• _Exercise prompt_
Your answer must consist of exactly the lines below, starting with the line with "except that a" and going on through the line with "- MPU: guest", and nothing else.

*** Opening Record extracts ***

(* ===== verification/Prelude.v ===== *)
(** * Athrill: a verification library for the CPU-independent core of the emulator

    Athrill runs embedded programs on a host.  A guest program is loaded from an ELF
    file into host buffers, executed by a target CPU (a separate project that is linked
    in), and watched by a debugger that runs in its own thread.  This library models
    the parts every target shares and proves what makes them correct.

    ** How the parts work together

    Start-up reads the device configuration and the memory map.  The loader checks the ELF
    image, asks the memory protection unit (MPU) for a region per line of the memory map,
    and copies the segments into the host buffers of these regions.  Part of the RAM may be
    handed to the guest heap, which divides regions into blocks of fixed sizes.  The
    execution loop then runs clock by clock: the devices tick, each core executes an
    instruction, and the clock moves on, in batches and jumps when the debugger is off.  As
    an asset of Hakoniwa the loop waits at the end of the time the simulated world has
    reached.  A core that idles or spins is halted, and a call of a configured guest function
    is served by a function of the host.

    The CPU reads and writes guest memory through the bus, which logs each access and passes
    it to the MPU; the MPU finds the region and calls its operations.  Around each
    instruction the debugger is notified: it may stop the core, and it records function
    changes, stack frames, the profile and data accesses, for which it looks addresses up in
    the symbol tables.  Stopping and resuming is a hand-over between the CPU thread and the
    debugger thread.  The debugger reads lines, cuts them into tokens, parses them into
    commands and executes them, and logs them so that they can be replayed; source positions
    come from the DWARF line table, the types of the variables it prints from the DWARF
    entries.  A device exchanges bytes with the host through FIFO
    buffers that threads of its own empty and fill, and the guest reaches files, sockets and
    the heap through a device call.

    ** Files

    Paths are relative to [src/src/].

    - [Prelude]: return codes ([inc/std_errno.h]), outcomes of C code, machine integers,
      arrays and byte blocks, little-endian values, and the tactics used throughout.
    - [CommBuffer]: [lib/comm_buffer.c]; the FIFO and linear buffers.
    - [Mpu], [MpuFacts]: [device/mpu/mpu.c] and its headers; the region tables, the two
      searches with their remembered index, creation of regions, typed accesses, host
      pointers.
    - [MpuMalloc], [MpuMallocFacts]: [device/mpu/mpu_malloc.c]; the guest heap.
    - [ElfImageCheck]: [lib/loader/elf_image_check.c] and the structures of
      [lib/loader/elf.h]; [ElfSection]: [lib/dwarf/elf_section.c]; symbols and sections.
    - [Loader], [LoaderFacts]: [device/mpu/loader/loader.c]; mapping, loading and
      reloading, with the code-cache registry of [cpu/cpu.h].
    - [SymbolOps]: [lib/symbol_ops.c]; symbol tables and their sorted index.
    - [CpuControl], [CpuControlFacts]:
      [debugger/executor/cpu_control/dbg_cpu_control.c]; break points, watch points,
      continue timer, function log, stack frames, access statistics, profile.
    - [Bus]: [bus/bus.c], [bus/bus.h]; the access log and the accesses through it.
    - [CpuCallback]: [dbg_cpu_callback.c]; the notifications around an instruction.
    - [ThreadControl]: [dbg_cpu_thread_control.c]; the hand-over between the threads, as
      a step relation.
    - [Token], [TokenFacts]: [lib/token.c]; lines cut into typed tokens.
    - [DbgParser], [DbgParserFacts]: [debugger/parser/]; the commands of the debugger.
    - [DwarfLine], [DwarfLineFacts]: [lib/dwarf/elf_dwarf_line.c] and the address mapping
      [lib/file_address_mapping.c] it feeds; [Containers]: [lib/object_container.h],
      [lib/hash.c].
    - [DwarfInfo], [DwarfInfoFacts]: [lib/dwarf/elf_dwarf_abbrev.c], [elf_dwarf_info.c],
      [elf_dwarf_info_ops.c] and the loading of [elf_dwarf_loc.c]; abbreviations, entries,
      location lists.  [DwarfType], [DwarfTypeFacts]: [lib/dwarf/data_type/]; the types,
      variables and functions built from the entries.  [DebugInfo]: the readers as the loader
      runs them.  [DwarfPrint], [DwarfPrintFacts]: [dbg_print_data_type.c] under
      [debugger/executor/], and the address of a local variable ([elf_dwarf_loc.c]).
    - [DbgExecutor], [DbgExecutorFacts], [DbgSession]: the execution of commands
      ([debugger/executor/]), the command line with its operation log ([lib/cui/cui_ops.c]).
    - [DeviceConfig], [DeviceConfigFacts]: the configuration files read by
      [main/cpuemu.cpp] and [lib/file.c].
    - [Emulator], [EmulatorFacts]: start-up and the execution loop of [main/cpuemu.cpp],
      and the guest's device calls of [device/peripheral/athrill_device.c].
    - [Hakoniwa], [HakoniwaFacts]: [hakoniwa/athrill_hakoniwa.cpp].
    - [IdleSpinHalt]: [main/athrill_idle_spin_halt.c]; [HostFunction], [HostFunctionFacts]:
      [main/athrill_host_function.c].
    - [Mpthread]: [device/peripheral/athrill_mpthread.c]; threads of devices, as a step
      relation.  [SerialFifo], [SerialFifoFacts]: [device/peripheral/serial/fifo/].
    - [SystemCall], [SystemCallFacts]: [device/peripheral/athrill_syscall_device.c] with the
      interface [apl/include/athrill_syscall.h] it shares with the guest.
    - [GdbRsp], [GdbRspFacts]: [debugger/rsp/]; the GDB remote serial protocol.
    - [Options], [OptionsFacts]: [main/option/] and the loading of a file in [lib/file.c].
    - The ROS device, under [device/peripheral/mros-dev/]: [MrosList], the macros of circular
      lists; [MrosTopic], [MrosTopicFacts], names, memory, topics and nodes; [MrosComm], TCP
      clients and the topic data they carry; [MrosConnector], [MrosConnectorFacts], the
      connectors between nodes and topics, the two runs that move topic data, and the calls of
      the device ([ros_cimpl.c]); [MrosPacket], [MrosPacketFacts], the encoder and decoder of
      packets.

    ** Conventions

    Definitions carry the names of the source.  Pure C functions are functions; a
    function that changes a static variable or an argument takes the state and returns
    the new one.  A function that can dereference a null or dangling pointer, leave an
    array, fail an [ASSERT], divide by zero, shift too far or never end returns [outcome]: [Ok] with
    its result or [Fault] with the reason, so that absence of such behaviour is a theorem
    and not a property of the encoding.  Error codes are ordinary results.  Unsigned
    integers are [Z] with the wrap-around written out ([u8], [u32], [u64], and [uaddr] at
    the width of a guest address, which is 32 or 64 by class [AddrWidth]).  A buffer is a
    list of bytes; a pointer into a host buffer is a block number and an offset; a pointer
    into a table that [realloc] moves carries the table's generation.  What [malloc]
    returns is an argument.  A host function is the tree of the calls it makes.

    Threads are step relations ([ThreadControl], [Mpthread], [SerialFifo]) whose steps are
    the code between two points where another thread can be seen: taking or leaving a mutex,
    waiting, and each access to a shared variable outside of a mutex.

    Loops are structural in the number of iterations the source bounds them with.  The
    binary search of [SymbolOps] runs with fuel [count + 1], more than its halvings; the
    loop over the access log of [CpuCallback] with 129, one more than the log holds; the
    readers of files and of the line table with the number of bytes left plus one, since
    every iteration reads a byte; the theorems prove the result, so the fuel is never what
    ends them.  The readers of the DWARF entries and of location lists do the same,
    except that a length in the file may take them back to bytes they have read: then they go
    round until no memory is left, or for ever ([Hang]).  The recursions over entries and over
    types take one more than there are entries or types: deeper than that, one is inside
    itself.  The loop of the emulator and the wait for the world of Hakoniwa, which may
    go on for ever, take a number of iterations; their theorems hold for every number, or
    give one that is enough.

    Parameters stand for code outside the repository: the operations of device libraries
    and the permission check of the target CPU (class [MpuConfig] of [Mpu]), the target
    with its CPU, devices and interrupt controller (class [TargetMachine] of [Emulator]), the
    services of the host (class [HostFiles] of [DeviceConfig]), the library of Hakoniwa
    (class [HakoniwaCore]), the operating system behind the guest's system calls (class
    [HostOS] of [SystemCall]), the socket and the register adapter of the debug server
    (classes [RspSocket] and [GdbTarget] of [GdbRsp]), the text of floating point numbers in
    [DwarfPrint], the sockets of the ROS device (class [SockOps] of [MrosComm]) and the
    resolution of host names in [MrosPacket].  The readers of debug information are parameters of [Loader] and put in by
    [DebugInfo]; the typed printers are parameters of [DbgExecutor] and given in [DwarfPrint].

    ** What the theorems show

    - MPU: guest accesses never leave the host buffers; on plain memory they are loads and
      stores on a flat byte memory; the remembered index changes nothing; read-only regions stay
      unchanged; adding a region disturbs no other; host pointers cover what was asked for.
    - Guest heap: blocks held by a well-behaved guest never overlap, in every reachable state;
      each operation does what it says on every branch.
    - Images: the check reads only inside the file and accepts exactly the well-formed images;
      readers of accepted images stay inside the file; a reload restores guest memory to what
      the image says, unless a segment is larger than the address space; the rows of the line
      table are those of the line program without the ends of its sequences, and an address is
      mapped to the nearest row.
    - Debug information: abbreviations and entries written by the rules of DWARF are read back,
      with every value the reader can hold; types are built in the order of the file and each
      reference ends at the first object of the entry it names; the chain of references behind a
      type is followed to its end unless it is endless; a value of a sound type is printed
      without a fault, an array in row-major order.
    - Buffers: the FIFO is a bounded queue, the access log a bounded stack; the bytes that pass
      through a serial channel keep their order under every interleaving of its threads.
    - Debugger: the indexed symbol search equals a scan; permanent break points are exactly the
      addresses listed, and a break point that is typed stops the running core; watch points are
      a map and fire when an access touches them; the function log is a bounded history; frames
      follow the stack pointer; access counts add up; a core stops exactly when it should.
      Tokens are the words of a line; a command typed in any of its forms is read back; what is
      not a command is refused; replaying the operation log restores the state of the debugger.
    - Configuration: a key has the value of its first line; a memory map that is written out is
      read back.
    - Command line: the loop over the options ends, and options are read as they are spelled.
    - Execution: batches and jumps over idle clocks give the run of the plain loop; as an asset
      of Hakoniwa no instruction runs at or after the world time, and the wait ends when that
      time advances; a core is halted only as the policies say; a host function stays inside
      guest memory and off ROM.
    - Threads: no wake-up is lost, waiting for a run sees that run, and can always end; a device
      thread that is started runs.
    - System calls: a call that returns has moved or resized no region; [malloc] answers with a
      block of the heap or with null; a read from a channel delivers what the channel holds or
      an error; the flags of [open] reach the host unchanged.
    - Debug server: it stays inside its buffers, the packet and the frame among them, whatever a
      client sends; a packet that is sent is the packet that is read; memory written is memory
      read back; the break points are the set the client made.
    - ROS device: its lists are sequences; topics are a registry of formal names; what a
      publisher publishes reaches every subscriber of the node once, and nothing is left behind;
      the header of a connection is read as it was written.
    - Faults found in the code are theorems too: a region at the top of the address space is
      never found, the heap keeps pointers into a table that moves, an accepted image can lead
      the DWARF probe outside the file, removing temporary break points disables permanent ones,
      a full frame is overrun, the first device access of a batch delays an event, a batch runs
      ahead of the world time when no device has an event or a reset takes its bound away, a
      segment larger than the address space is cleared beyond its region, short references in
      the debug information are cut, the line table does not know where a sequence ends, a byte
      moved into a full serial ring is dropped without notice, a system call trusts lengths and
      names that the guest wrote, a break point at address 0 is removed in name only, what
      follows a list of children in the debug information becomes a child itself, an enumeration
      is printed twice, an entry of a packet makes its decoder go round for ever.

    ** Not modelled

    Of the ROS device the threads that stand for its tasks, the initialisation of its network
    and the glue to device libraries are left out: they call the operating system or hand
    pointers on.  TCP and UDP ([lib/tcp/], [lib/udp/]), the terminal, the loading of
    shared libraries and the log of instructions ([lib/dbg_log.h]) only pass data to the host
    or to the target.  Sleeping that keeps pace with real time, the editor file and the
    formats of printed text are left out.  [lib/loader/elf_common.h] holds constants of which
    the loader uses the few that are modelled. *)

From stdpp Require Export base list numbers relations.
From Stdlib Require Export ZArith Lia ZifyBool.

*** Closing Record extracts ***

• _Expected answer_
    except that a length in the file may take them back to bytes they have read: then they go
    round until no memory is left, or for ever ([Hang]).  The recursions over entries and over
    types take one more than there are entries or types: deeper than that, one is inside
    itself.  The loop of the emulator and the wait for the world of Hakoniwa, which may
    go on for ever, take a number of iterations; their theorems hold for every number, or
    give one that is enough.

    Parameters stand for code outside the repository: the operations of device libraries
    and the permission check of the target CPU (class [MpuConfig] of [Mpu]), the target
    with its CPU, devices and interrupt controller (class [TargetMachine] of [Emulator]), the
    services of the host (class [HostFiles] of [DeviceConfig]), the library of Hakoniwa
    (class [HakoniwaCore]), the operating system behind the guest's system calls (class
    [HostOS] of [SystemCall]), the socket and the register adapter of the debug server
    (classes [RspSocket] and [GdbTarget] of [GdbRsp]), the text of floating point numbers in
    [DwarfPrint], the sockets of the ROS device (class [SockOps] of [MrosComm]) and the
    resolution of host names in [MrosPacket].  The readers of debug information are parameters of [Loader] and put in by
    [DebugInfo]; the typed printers are parameters of [DbgExecutor] and given in [DwarfPrint].

    ** What the theorems show

    - MPU: guest accesses never leave the host buffers; on plain memory they are loads and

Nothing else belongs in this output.